Summerlin, Las Vegas
People hear “Las Vegas” and immediately picture slot machines and bachelorette parties. Summerlin is a different universe. Sitting on the western edge of the metro, this master-planned community is one of the most popular retirement destinations in the entire West, and most people outside of Nevada have never heard of it. Plus, there are many new homes in Summerlin being built all of the time.
The outdoor access is the first thing that surprises newcomers. Red Rock Canyon is basically in the backyard, and Summerlin itself has over 150 miles of trails and more than 250 parks. Several neighborhoods here are age-restricted and built specifically for active adults, with the kind of amenities that feel more like a resort than a subdivision. Healthcare access is solid, with major hospital systems close by. And then there is the Vegas factor. If you want a great dinner or a concert on a random Tuesday night, that option is always there. You just don’t have to live in the middle of it. No state income tax in Nevada either, which is the cherry on top for people running the numbers.
Asheville, North Carolina
Asheville has been on the retirement radar for a while, but the pace of people actually pulling the trigger has picked up. The mountain setting sells itself. The Blue Ridge Parkway, the trails, the fall color that makes you feel like you are living inside a postcard. All of that is real and it doesn’t get old.
But Asheville’s personality is what makes it different from other scenic retirement spots. This is a town with independent bookstores, a craft beer culture that borders on obsessive, and an arts community that actually matters to the local economy. It draws a certain type of retiree, someone who wants to take a pottery class and then grab dinner at a farm-to-table spot and not feel like they are performing some lifestyle. It just is the lifestyle. The cost of living has crept up, and that is worth noting. But compared to similarly artsy, similarly beautiful places, it is still reasonable.
Scottsdale, Arizona
Scottsdale is the closest thing on this list to a “classic” retirement destination, and it keeps earning its spot year after year. The dry heat is a real medical draw for people dealing with joint pain or respiratory issues, and the winters are absurdly pleasant.

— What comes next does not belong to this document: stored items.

(** [WebRtcVad_CalcVad48khz] looks at the first 10 ms of a frame only: the
    pointer to the frame does not move in the loop over its 10 ms blocks, so two
    frames of 20 or 30 ms that begin with the same 480 samples have the same
    decision and leave the same instance, whatever follows. *)
Theorem CalcVad48khz_first_block loc v frame frame' n :
  take 480 frame = take 480 frame' -> CalcVad48khz loc v frame n = CalcVad48khz loc v frame' n.
Proof.
  intros H. assert (Ha : forall i, 0 <= i < 480 -> aget frame i = aget frame' i).
  { intros i Hi. rewrite !aget_lookup by lia.
    rewrite <-(lookup_take_lt frame 480), <-(lookup_take_lt frame' 480) by lia. by rewrite H. }
  unfold CalcVad48khz. cbv zeta.
  match goal with |- (for_loop ?k 0 ?f ?a ≫= _) = (for_loop _ 0 ?g _ ≫= _) =>
    assert (E : for_loop k 0 f a = for_loop k 0 g a); [|by rewrite E] end.
  apply for_loop_ext. intros j [[nb state] tmp] _. unfold Resample48khzTo8khz.
  by rewrite (DownBy2ShortToInt_ext frame frame') by (done || lia).
Qed.

Lemma CalcVad48khz_first_block_witness :
  let loud := square_frame 1440 in let ends := take 480 loud ++ replicate 960 0 in
  CalcVad48khz some_locals fresh_vad loud 1440 = CalcVad48khz some_locals fresh_vad ends 1440 /\ loud <> ends.
Proof.
  cbv zeta. split.
  - apply (CalcVad48khz_first_block some_locals fresh_vad (square_frame 1440) (take 480 (square_frame 1440) ++ replicate 960 0) 1440).
    vm_compute. reflexivity.
  - intros E%(f_equal (fun l => nth 481 l 0)). vm_compute in E. discriminate.
Defined.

What sets Scottsdale apart from other desert cities is the quality of everything. The golf courses, the dining, the shopping, the art galleries along the Marshall Way Arts District. The McDowell Sonoran Preserve offers over 30,000 acres of raw desert with trails for hiking and biking, and it feels a million miles from civilization even though you are technically in a suburb of Phoenix. The Mayo Clinic has a campus here, which gives the area a healthcare reputation that is hard to beat. Scottsdale isn’t cheap, and the summers will test your commitment. But for the eight or nine months a year when the weather is perfect, it is pretty hard to complain.
What Ties All of This Together
The through line across all seven of these places is that retirees in 2026 are not just picking a climate. They are picking a life. Tax advantages matter. Healthcare access is non-negotiable. But beyond those fundamentals, people are making choices based on who they want to become in this next phase. A lake person. A mountain person. A desert person. Someone who walks to dinner on a Tuesday. Someone who watches the sun set over the Smokies from their own dock.
The old question used to be “where can I afford to retire?” The new question is closer to “where do I actually want to live?” That shift is showing up in the data, and these seven places are proof.